• _DATASET EXTRACT_
+++

(* ===== verification/HidHost.v ===== *)
(** * The host's side of USB HID

    What the HID specification (Device Class Definition 1.11) says a host does
    with a report descriptor and with a report: the items are parsed with their
    global and local state into the fields of the reports, and the bits of a
    report are read field by field.  This is the specification the descriptors
    of [Descriptors] are judged by; it models no code of the firmware. *)

From S2P Require Import Prelude.

(** ** Items *)

(** The prefix without its size bits, and the data. *)
Record hid_item := mkItem { kind : Z; item_data : list Z }.

Definition item_size (prefix : Z) : nat :=
  let s := Z.land prefix 3 in if s =? 3 then 4 else Z.to_nat s.

Fixpoint parse_items (fuel : nat) (bs : list Z) : option (list hid_item) :=
  match bs, fuel with
  | [], _ => Some []
  | _, O => None
  | p :: bs, S fuel =>
      let n := item_size p in
      if (length bs <? n)%nat then None
      else
        items ← parse_items fuel (drop n bs);
        Some (mkItem (p - Z.land p 3) (take n bs) :: items)
  end.

Definition unsigned (bs : list Z) : Z := foldr (fun b v => b + 256 * v) 0 bs.
Definition signed (bs : list Z) : Z :=
  let v := unsigned bs in
  let range := 2 ^ (8 * Z.of_nat (length bs)) in
  if 2 * v >=? range then v - range else v.

(** ** Fields *)

Record hid_field := mkField {
  output : bool;
  flags : Z;
  page : Z;
  usages : list Z;
  logical_min : Z;
  logical_max : Z;
  size : nat;
  count : nat
}.

Record parser := mkParser {
  cur : hid_field;
  (* the pending start of a usage range, and the open collections *)
  usage_min : Z;
  depth : nat;
  fields : list hid_field
}.

Definition parser_start : parser := mkParser (mkField false 0 0 [] 0 0 0 0) 0 0 [].

(** Main items end the life of the local state. *)
Definition clear_local (f : hid_field) : hid_field :=
  mkField (output f) (flags f) (page f) [] (logical_min f) (logical_max f) (size f) (count f).

Definition emit (out : bool) (fl : Z) (s : parser) : parser :=
  let f := cur s in
  let f' := mkField out fl (page f) (usages f) (logical_min f) (logical_max f) (size f) (count f) in
  mkParser (clear_local f) 0 (depth s) (fields s ++ [f']).

Definition parse_item (i : hid_item) (s : parser) : option parser :=
  let f := cur s in
  let u := unsigned (item_data i) in
  let v := signed (item_data i) in
  let set f := Some (mkParser f (usage_min s) (depth s) (fields s)) in
  let k := kind i in
  if k =? 0x80 then Some (emit false u s)
  else if k =? 0x90 then Some (emit true u s)
  else if k =? 0xA0 then Some (mkParser (clear_local f) 0 (S (depth s)) (fields s))
  else if k =? 0xC0 then
    match depth s with O => None | S d => Some (mkParser (clear_local f) 0 d (fields s)) end
  else if k =? 0x04 then set (mkField (output f) (flags f) u (usages f) (logical_min f) (logical_max f) (size f) (count f))
  else if k =? 0x14 then set (mkField (output f) (flags f) (page f) (usages f) v (logical_max f) (size f) (count f))
  else if k =? 0x24 then set (mkField (output f) (flags f) (page f) (usages f) (logical_min f) v (size f) (count f))
  else if k =? 0x74 then set (mkField (output f) (flags f) (page f) (usages f) (logical_min f) (logical_max f) (Z.to_nat u) (count f))
  else if k =? 0x94 then set (mkField (output f) (flags f) (page f) (usages f) (logical_min f) (logical_max f) (size f) (Z.to_nat u))
  else if k =? 0x08 then set (mkField (output f) (flags f) (page f) (usages f ++ [u]) (logical_min f) (logical_max f) (size f) (count f))
  else if k =? 0x18 then Some (mkParser f u (depth s) (fields s))
  else if k =? 0x28 then
    set (mkField (output f) (flags f) (page f) (usages f ++ seqZ (usage_min s) (u - usage_min s + 1))
           (logical_min f) (logical_max f) (size f) (count f))
  else None.

Fixpoint parse_all (items : list hid_item) (s : parser) : option parser :=
  match items with
  | [] => Some s
  | i :: items => s ← parse_item i s; parse_all items s
  end.

(** The fields a report descriptor declares; its collections have to be closed. *)
Definition parse_report (descriptor : list Z) : option (list hid_field) :=
  items ← parse_items (length descriptor) descriptor;
  s ← parse_all items parser_start;
  match depth s with O => Some (fields s) | _ => None end.

(** The bits of the fields in one direction. *)
Definition report_bits (out : bool) (fs : list hid_field) : nat :=
  sum_list_with (fun f => size f * count f)%nat (filter (fun f => output f = out) fs).

(** ** Reports *)

(** Bits are numbered from the lowest of the first byte. *)
Definition byte_bits (b : Z) : list bool := map (Z.testbit b) [0; 1; 2; 3; 4; 5; 6; 7].
Definition value_of (bits : list bool) : Z := foldr (fun b v => Z.b2z b + 2 * v) 0 bits.

(** A control's state: of a variable its value, [None] if it is outside the
    declared range, which a host takes for no value; or a control of an array
    that is on. *)
Inductive control :=
  | Var (page usage : Z) (value : option Z)
  | On (page usage : Z).

Definition field_value (f : hid_field) (bits : list bool) : option Z :=
  let v := value_of bits in
  let range := 2 ^ Z.of_nat (length bits) in
  let v := if (logical_min f <? 0) && (2 * v >=? range) then v - range else v in
  if (logical_min f <=? v) && (v <=? logical_max f) then Some v else None.

Fixpoint chunks {A} (n size : nat) (l : list A) : list (list A) :=
  match n with
  | O => []
  | S n => take size l :: chunks n size (drop size l)
  end.

Definition decode_field (f : hid_field) (bits : list bool) : list control :=
  let values := map (field_value f) (chunks (count f) (size f) bits) in
  if Z.testbit (flags f) 0 then []
  else if Z.testbit (flags f) 1 then
    zip_with (fun u v => Var (page f) u v) (usages f) values
  else flat_map (fun v => match v with
                          | Some v => [On (page f) (usages f !!! Z.to_nat (v - logical_min f))]
                          | None => []
                          end) values.

Fixpoint decode_fields (fs : list hid_field) (bits : list bool) : option (list control) :=
  match fs with
  | [] => match bits with [] => Some [] | _ => None end
  | f :: fs =>
      let n := (size f * count f)%nat in
      if (length bits <? n)%nat then None
      else
        cs ← decode_fields fs (drop n bits);
        Some (decode_field f (take n bits) ++ cs)
  end.

(** What the host makes of a report whose length is the declared one. *)
Definition host_reads (descriptor : list Z) (out : bool) (report : list Z) : option (list control) :=
  fs ← parse_report descriptor;
  decode_fields (filter (fun f => output f = out) fs) (flat_map byte_bits report).

(** ** Enumeration

    What a host reads of a device before it uses it (Universal Serial Bus
    Specification 2.0, 9.6): the device descriptor, the configuration with the
    number of interfaces and the total length it promises, each interface with
    the number of endpoints it promises, its report descriptor by the length
    in the HID descriptor, and the strings. *)

Record host_endpoint := mkEndpoint { address : Z; attributes : Z; packet : Z }.

Record host_interface := mkInterface {
  number : Z;
  class_code : Z * Z * Z;
  endpoints : list host_endpoint;
  report_length : option Z
}.

Definition word_at (bs : list Z) (i : nat) : Z := unsigned (take 2 (drop i bs)).

(** A descriptor is as long as its first byte says. *)
Fixpoint split_descriptors (fuel : nat) (bs : list Z) : option (list (list Z)) :=
  match bs, fuel with
  | [], _ => Some []
  | _, O => None
  | n :: _, S fuel =>
      if (n <? 2) || (Z.of_nat (length bs) <? n) then None
      else
        ds ← split_descriptors fuel (drop (Z.to_nat n) bs);
        Some (take (Z.to_nat n) bs :: ds)
  end.

(** The descriptors of an interface, up to the next interface; what remains. *)
Fixpoint interface_parts (ds : list (list Z)) : list host_endpoint * option Z * list (list Z) :=
  match ds with
  | [] => ([], None, [])
  | d :: ds' =>
      let '(es, r, rest) := interface_parts ds' in
      if d !!! 1%nat =? 4 then ([], None, ds)
      else if d !!! 1%nat =? 5 then (mkEndpoint (d !!! 2%nat) (d !!! 3%nat) (word_at d 4) :: es, r, rest)
      else if (d !!! 1%nat =? 0x21) && (d !!! 5%nat =? 1) && (d !!! 6%nat =? 0x22) then (es, Some (word_at d 7), rest)
      else (es, r, rest)
  end.

(** The endpoints of an interface are as many as it says. *)
Fixpoint interfaces (fuel : nat) (ds : list (list Z)) : option (list host_interface) :=
  match ds, fuel with
  | [], _ => Some []
  | _, O => None
  | d :: ds, S fuel =>
      let '(es, r, rest) := interface_parts ds in
      if (d !!! 1%nat =? 4) && (d !!! 4%nat =? Z.of_nat (length es)) then
        ifs ← interfaces fuel rest;
        Some (mkInterface (d !!! 2%nat) (d !!! 5%nat, d !!! 6%nat, d !!! 7%nat) es r :: ifs)
      else None
  end.

Definition read_configuration (bs : list Z) : option (list host_interface) :=
  ds ← split_descriptors (length bs) bs;
  match ds with
  | c :: ds =>
      ifs ← interfaces (length ds) ds;
      if (c !!! 1%nat =? 2) && (word_at c 2 =? Z.of_nat (length bs)) && (c !!! 4%nat =? Z.of_nat (length ifs))
      then Some ifs else None
  | [] => None
  end.

(** The characters of a string descriptor. *)
Fixpoint characters (bs : list Z) : list Z :=
  match bs with
  | lo :: hi :: bs => (lo + 256 * hi) :: characters bs
  | _ => []
  end.

Definition read_string (bs : list Z) : option (list Z) :=
  match bs with
  | n :: 3 :: cs => if n =? Z.of_nat (length bs) then Some (characters cs) else None
  | _ => None
  end.

Record host_device := mkDevice {
  vendor : Z;
  product : Z;
  strings : list (list Z);
  device_interfaces : list (host_interface * option (list hid_field))
}.

Section Enumerate.
(** The device's answer to GET_DESCRIPTOR with [wValue] and [wIndex]. *)
Context (get : Z -> Z -> option (list Z)).

(** The fields of an interface's report, read by the length it promises. *)
Definition enumerate_interface (i : host_interface) : option (host_interface * option (list hid_field)) :=
  match report_length i with
  | None => Some (i, None)
  | Some n =>
      bs ← get 0x2200 (number i);
      fs ← parse_report bs;
      if Z.of_nat (length bs) =? n then Some (i, Some fs) else None
  end.

Definition enumerate : option host_device :=
  d ← get 0x0100 0;
  c ← get 0x0200 0;
  ifs ← read_configuration c;
  ifs ← mapM enumerate_interface ifs;
  strings ← mapM (fun n => bs ← get (0x0300 + n) 0x0409; read_string bs)
              [d !!! 14%nat; d !!! 15%nat; d !!! 16%nat];
  if (d !!! 0%nat =? Z.of_nat (length d)) && (Z.of_nat (length d) =? 18) && (d !!! 1%nat =? 1) && (d !!! 17%nat =? 1)
  then Some (mkDevice (word_at d 8) (word_at d 10) strings ifs) else None.
End Enumerate.

(** ** Lemmas *)

Lemma value_of_byte b : is_u8 b -> value_of (byte_bits b) = b.
Proof.
  intros Hb. unfold is_u8 in Hb.
  assert (Hall : forallb (fun b => value_of (byte_bits b) =? b) (seqZ 0 256) = true) by (vm_compute; reflexivity).
  rewrite forallb_forall in Hall. apply Z.eqb_eq, Hall, list_elem_of_In, elem_of_seqZ. lia.
Qed.

Lemma chunks_bytes bs : chunks (length bs) 8 (flat_map byte_bits bs) = map byte_bits bs.
Proof. induction bs as [|b bs IH]; [done|]. cbn [length chunks flat_map map]. by rewrite <- IH. Qed.

Lemma length_byte_bits bs : length (flat_map byte_bits bs) = (8 * length bs)%nat.
Proof. induction bs as [|b bs IH]; [done|]. cbn [flat_map]. rewrite length_app, IH. cbn. lia. Qed.

(** A byte as an unsigned value up to [m], and as a signed one. *)
Lemma byte_value f b :
  is_u8 b -> logical_min f = 0 ->
  field_value f (byte_bits b) = if b <=? logical_max f then Some b else None.
Proof.
  intros Hb Hm. unfold field_value. rewrite Hm, value_of_byte by done. cbn [Z.ltb Z.compare andb].
  by rewrite (proj2 (Z.leb_le 0 b)) by apply Hb.
Qed.

Lemma signed_byte_value f x :
  is_s8 x -> logical_min f = -127 -> logical_max f = 127 ->
  field_value f (byte_bits (u8 x)) = if x =? -128 then None else Some x.
Proof.
  intros Hx H1 H2. unfold field_value. rewrite H1, H2, value_of_byte by apply u8_range.
  change (2 ^ Z.of_nat (length (byte_bits (u8 x)))) with 256. cbn [Z.ltb Z.compare andb].
  assert (E : (if 2 * u8 x >=? 256 then u8 x - 256 else u8 x) = x).
  { unfold is_s8, u8 in *. destruct (Z.geb_spec (2 * (x mod 256)) 256); dlia. }
  rewrite E. unfold is_s8 in Hx. destruct (Z.eqb_spec x (-128)) as [->|Hne]; [done|].
  by rewrite (proj2 (Z.leb_le (-127) x)), (proj2 (Z.leb_le x 127)) by lia.
Qed.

+++

• _TASK STATEMENT_
Scan the entries above for the string "andb" and copy each line that contains it.

• _RESPONSE TO THIS EXERCISE_
  intros Hb Hm. unfold field_value. rewrite Hm, value_of_byte by done. cbn [Z.ltb Z.compare andb].
  change (2 ^ Z.of_nat (length (byte_bits (u8 x)))) with 256. cbn [Z.ltb Z.compare andb].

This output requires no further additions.